As long as fiscal policy remains shackled by austerity, then the wider benefits of a looser monetary policy are likely to be meagre. Quantitative Easing has so far done much more for wealthy assets holders and share prices than it has for ordinary wages. Channelling the proactive element of the policy response to the crisis exclusively through monetary policy actually deepens our dependence upon financial markets as the engine for recovery. Doing so without redirecting credit into long-term infrastructural investment and export-led industries will reproduce the same deficiencies that have plagued the British economy.
Cheap money is likely to be funnelled into the property market, reinvigorating the speculation that led to the crisis in the first place and further concentrating wealth inequalities. Britain’s high levels of household debt will likely be aggravated, rather than alleviated, by the prolongation of cheaper credit in the context of falling or stagnant wages.

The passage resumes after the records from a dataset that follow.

(* ===== verification/Interleave.v ===== *)
(** Interleave: the handlers, requests and relays of src/server.rs that hold dynamic
    leases, as tasks that run side by side and may be dropped.

    A handler gives way to others wherever it awaits.  Between two awaits it takes
    the registry's lock at most once, so it is a sequence of stages that are atomic
    for the registry; a call to a backend, the store, the clock or an upstream is one
    stage, with what it does inside left to Connector.v, Store.v and Proxy.v.  A stage
    records the lease whose owner is alive while the task waits: when the client goes
    away the server drops the task, and with it the owner, which then spawns the
    revocation.  A schedule starts tasks, advances them by a stage in any order, and
    drops them.  [alone] runs a task without interruptions, which is the handler of
    Leases.v, Proxy.v or Relay.v. *)

From Stdlib Require Import Ascii String.
From stdpp Require Import base list strings gmap.
From S2P Require Import Prelude Str BTree External Models Redaction Database Store Auth Policy Request Injection WebSocket Connector Config Leases LeaseProps Control Sessions Proxy Relay.

Section Interleave.
Context {HL : HeaderLib} {UL : UrlLib} {EL : EncodingLib} {JL : JwtLib} {PL : PasswordLib}
  {BL : BackendLib} {WL : WebSocketLib} {ML : MessageLib}.
Context (env : Outside) (net : Network) (service : Service) (write_completes : nat -> bool).
#[local] Abbreviation IO := (io ServerData).
#[local] Abbreviation PX := (io ProxyData).
#[local] Abbreviation W := (world ProxyData).
#[local] Abbreviation state := (app_state service).

(** What a task starts with [tokio::spawn] *)
Inductive spawned := Cleanup (owner : DynamicLeaseOwner) | RelaySession (session : WebSocketSessionContext).

(** [held] is the lease owner that is dropped with the task at this await. *)
Inductive task (A : Type) : Type :=
| Finished (r : result A)
| Stage {B : Type} (held : option DynamicLeaseOwner) (m : PX B) (k : result B -> task A)
| Spawn (s : spawned) (k : task A).
Arguments Finished {A} r.
Arguments Stage {A B} held m k.
Arguments Spawn {A} s k.

Definition await {A} (m : PX A) : task A := Stage None m Finished.
Definition stage {A} (m : IO A) : task A := await (zoom m).
(** An await that changes nothing *)
Definition pause : task unit := await (mret ()).
#[global] Instance task_ret : MRet task := fun A a => Finished (Ok a).
#[global] Instance task_bind : MBind task := fun A B f =>
  fix bind t := match t with
                | Finished (Ok a) => f a
                | Finished (Err e) => Finished (Err e)
                | Stage held m k => Stage held m (fun r => bind (k r))
                | Spawn s k => Spawn s (bind k)
                end.
(** The result as a value *)
Fixpoint caught {A} (t : task A) : task (result A) :=
  match t with
  | Finished r => Finished (Ok r)
  | Stage held m k => Stage held m (fun r => caught (k r))
  | Spawn s k => Spawn s (caught k)
  end.
(** With the owner of a lease alive all along *)
Fixpoint owning {A} (lease : option DynamicLeaseOwner) (t : task A) : task A :=
  match t with
  | Finished r => Finished r
  | Stage _ m k => Stage lease m (fun r => owning lease (k r))
  | Spawn s k => Spawn s (owning lease k)
  end.
Definition spawn (s : spawned) : task unit := Spawn s (mret ()).
Definition or_answer {A B} (t : task A) (e : B) (k : A -> task B) : task B :=
  r ← caught t;
  match r with Ok a => k a | Err _ => mret e end.

Definition context_task {A} (t : task A) (msg : string) : task A :=
  r ← caught t; Finished (with_context r msg).

Fixpoint alone {A} (t : task A) : PX A :=
  match t with
  | Finished r => ensure r
  | Stage _ m k => fun w => let '(r, w) := m w in alone (k r) w
  | Spawn (Cleanup owner) k => _ ← zoom (owner_drop env state owner); alone k
  | Spawn (RelaySession _) k => alone k
  end.

(** ** The lease handlers *)

Definition revoke_or_restore_task (revocation : IO unit) (handle : bytes) (item : ActiveDynamicLease)
    : task (result unit) :=
  revoked ← stage (attempt revocation);
  match revoked with
  | Ok _ => mret (Ok ())
  | Err e => _ ← stage (restore handle item); mret (Err e)
  end.

Definition register_lease_task (subject profile_name : bytes) (profile : ProfileConfig)
    (l : BackendLease) (invalid full : string) : task (bytes * Z) :=
  let item := {| lease_subject := subject; lease_profile := profile_name;
                 lease_connector := profile_connector profile; backend_lease := l |} in
  match dynamic_lease_expiry l with
  | Err _ => _ ← stage (attempt (revoke_dynamic_lease env state item)); Finished (Err invalid)
  | Ok expires =>
      inserted ← stage (registry_insert env item);
      match inserted with
      | inl handle => mret (handle, expires)
      | inr item => _ ← stage (attempt (revoke_dynamic_lease env state item)); Finished (Err full)
      end
  end.

Definition get_profile_environment_task (headers : HeaderMap) (profile_name executable : bytes)
    : task ProfileEnvironment :=
  identity ← stage (authorize_connect env state headers);
  profile ← Finished (ok_or (bt_get (profiles state) profile_name) "not_found: profile not found");
  permitted ← stage (context_of (profile_permitted state (subject identity) profile_name Environment)
                       "internal: managed store unavailable");
  _ ← Finished (bail_if (negb permitted) "permission_denied: profile access is not granted");
  _ ← Finished (bail_if (negb (valid_executable_basename executable))
        "invalid_argument: executable_basename must be a basename without control characters");
  acquisition ← stage (context_of (acquire_secrets env state profile)
                         "internal: profile environment unavailable");
  '(lease_id, expires) ←
    match lease acquisition with
    | Some l => register_lease_task (subject identity) profile_name profile l
                  "internal: profile environment unavailable"
                  "resource_exhausted: active dynamic lease limit reached"
    | None => mret ([], 0%Z)
    end;
  audited ← stage (attempt (audit_event state (subject identity) &"profile_lease" (Some profile_name)
                              None (Some executable)));
  match audited with
  | Err _ =>
      _ ← (if is_empty lease_id then mret () else
           item ← stage (take_for_subject env lease_id (subject identity));
           match item with
           | Some item => _ ← stage (attempt (revoke_dynamic_lease env state item)); mret ()
           | None => mret ()
           end);
      Finished (Err "internal: audit persistence unavailable")
  | Ok _ =>
      mret {| env_values := values acquisition; env_lease_id := lease_id;
              env_expires_unix_seconds := expires |}
  end.

Definition renew_profile_environment_lease_task (headers : HeaderMap) (handle : bytes)
    : task ProfileEnvironmentLease :=
  identity ← stage (authorize_connect env state headers);
  _ ← Finished (validate_dynamic_lease_handle handle);
  item ← stage (take_for_subject env handle (subject identity));
  item ← Finished (ok_or item "not_found: active dynamic lease not found");
  permitted ← stage (context_of (profile_permitted state (subject identity) (lease_profile item) Environment)
                       "internal: managed store unavailable");
  if negb permitted then
    _ ← stage (attempt (revoke_dynamic_lease env state item));
    Finished (Err "permission_denied: profile access is not granted")
  else
  match bt_get (connectors state) (lease_connector item) with
  | None =>
      _ ← stage (restore handle item);
      Finished (Err "internal: profile connector unavailable")
  | Some connector =>
      if negb (lease_renewable (backend_lease item)) then
        _ ← stage (attempt (connector_revoke env connector (backend_lease item)));
        Finished (Err "failed_precondition: dynamic lease is not renewable")
      else
      '(renewed, l) ← stage (connector_renew env connector (backend_lease item));
      let item := with_lease item l in
      match renewed with
      | Err _ =>
          _ ← revoke_or_restore_task (connector_revoke env connector (backend_lease item)) handle item;
          Finished (Err "internal: dynamic lease renewal failed")
      | Ok _ =>
          match dynamic_lease_expiry l with
          | Err _ =>
              _ ← revoke_or_restore_task (revoke_dynamic_lease env state item) handle item;
              Finished (Err "internal: dynamic lease expiry is invalid")
          | Ok expires =>
              audited ← stage (attempt (audit_event state (subject identity) &"profile_lease_renewed"
                                          (Some (lease_profile item)) None None));
              match audited with
              | Err _ =>
                  _ ← stage (attempt (revoke_dynamic_lease env state item));
                  Finished (Err "internal: audit persistence unavailable")
              | Ok _ =>
                  restored ← stage (restore handle item);
                  if (restored : bool) then
                    mret {| pel_lease_id := handle; pel_expires_unix_seconds := expires;
                            pel_revoked := false |}
                  else
                    _ ← stage (attempt (revoke_dynamic_lease env state item));
                    Finished (Err "internal: dynamic lease registry unavailable")
              end
          end
      end
  end.

Definition revoke_profile_environment_lease_task (headers : HeaderMap) (handle : bytes)
    : task ProfileEnvironmentLease :=
  identity ← stage (authorize_connect env state headers);
  _ ← Finished (validate_dynamic_lease_handle handle);
  item ← stage (take_for_subject env handle (subject identity));
  item ← Finished (ok_or item "not_found: active dynamic lease not found");
  revoked ← revoke_or_restore_task (revoke_dynamic_lease env state item) handle item;
  match revoked with
  | Err _ => Finished (Err "internal: dynamic lease revocation failed")
  | Ok _ =>
      _ ← stage (context_of (audit_event state (subject identity) &"profile_lease_revoked"
                               (Some (lease_profile item)) None None)
                   "internal: audit persistence unavailable");
      mret {| pel_lease_id := handle; pel_expires_unix_seconds := 0; pel_revoked := true |}
  end.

We should be talking about a proactive industrial strategy, expansionary fiscal policy and green jobs, rather than hanging on the every word of Britain’s new "superstar" central banker.
The flip side of Britain’s proactive monetary policy has been the talking-down of the potential for an expansionary fiscal policy. Quantitative Easing and fiscal austerity are the lead actors in a damaging double-act at the heart of the Coalition’s plan to restore British growth. But the key ingredients to getting out of the crisis, and providing more and better quality jobs in the process, are not austerity and cheaper consumer credit. We should be expanding fiscal stimulus and targeted investment through increased spending and taxation – tapping into the huge corporate surpluses in Britain as a source of strategically directed investment. Supply-side measures alone are entirely inadequate.
At a more fundamental level, the power and influence of an unelected and independent central banker should be a concern for all of us. In a democracy like ours, key economic decisions should be taken within a strong mandate of public accountability, not the shadowy and esoteric world of central bank policy making. The more faith we place in central banking to lead us out of the crisis, the less we place in the policy programmes of our elected politicians.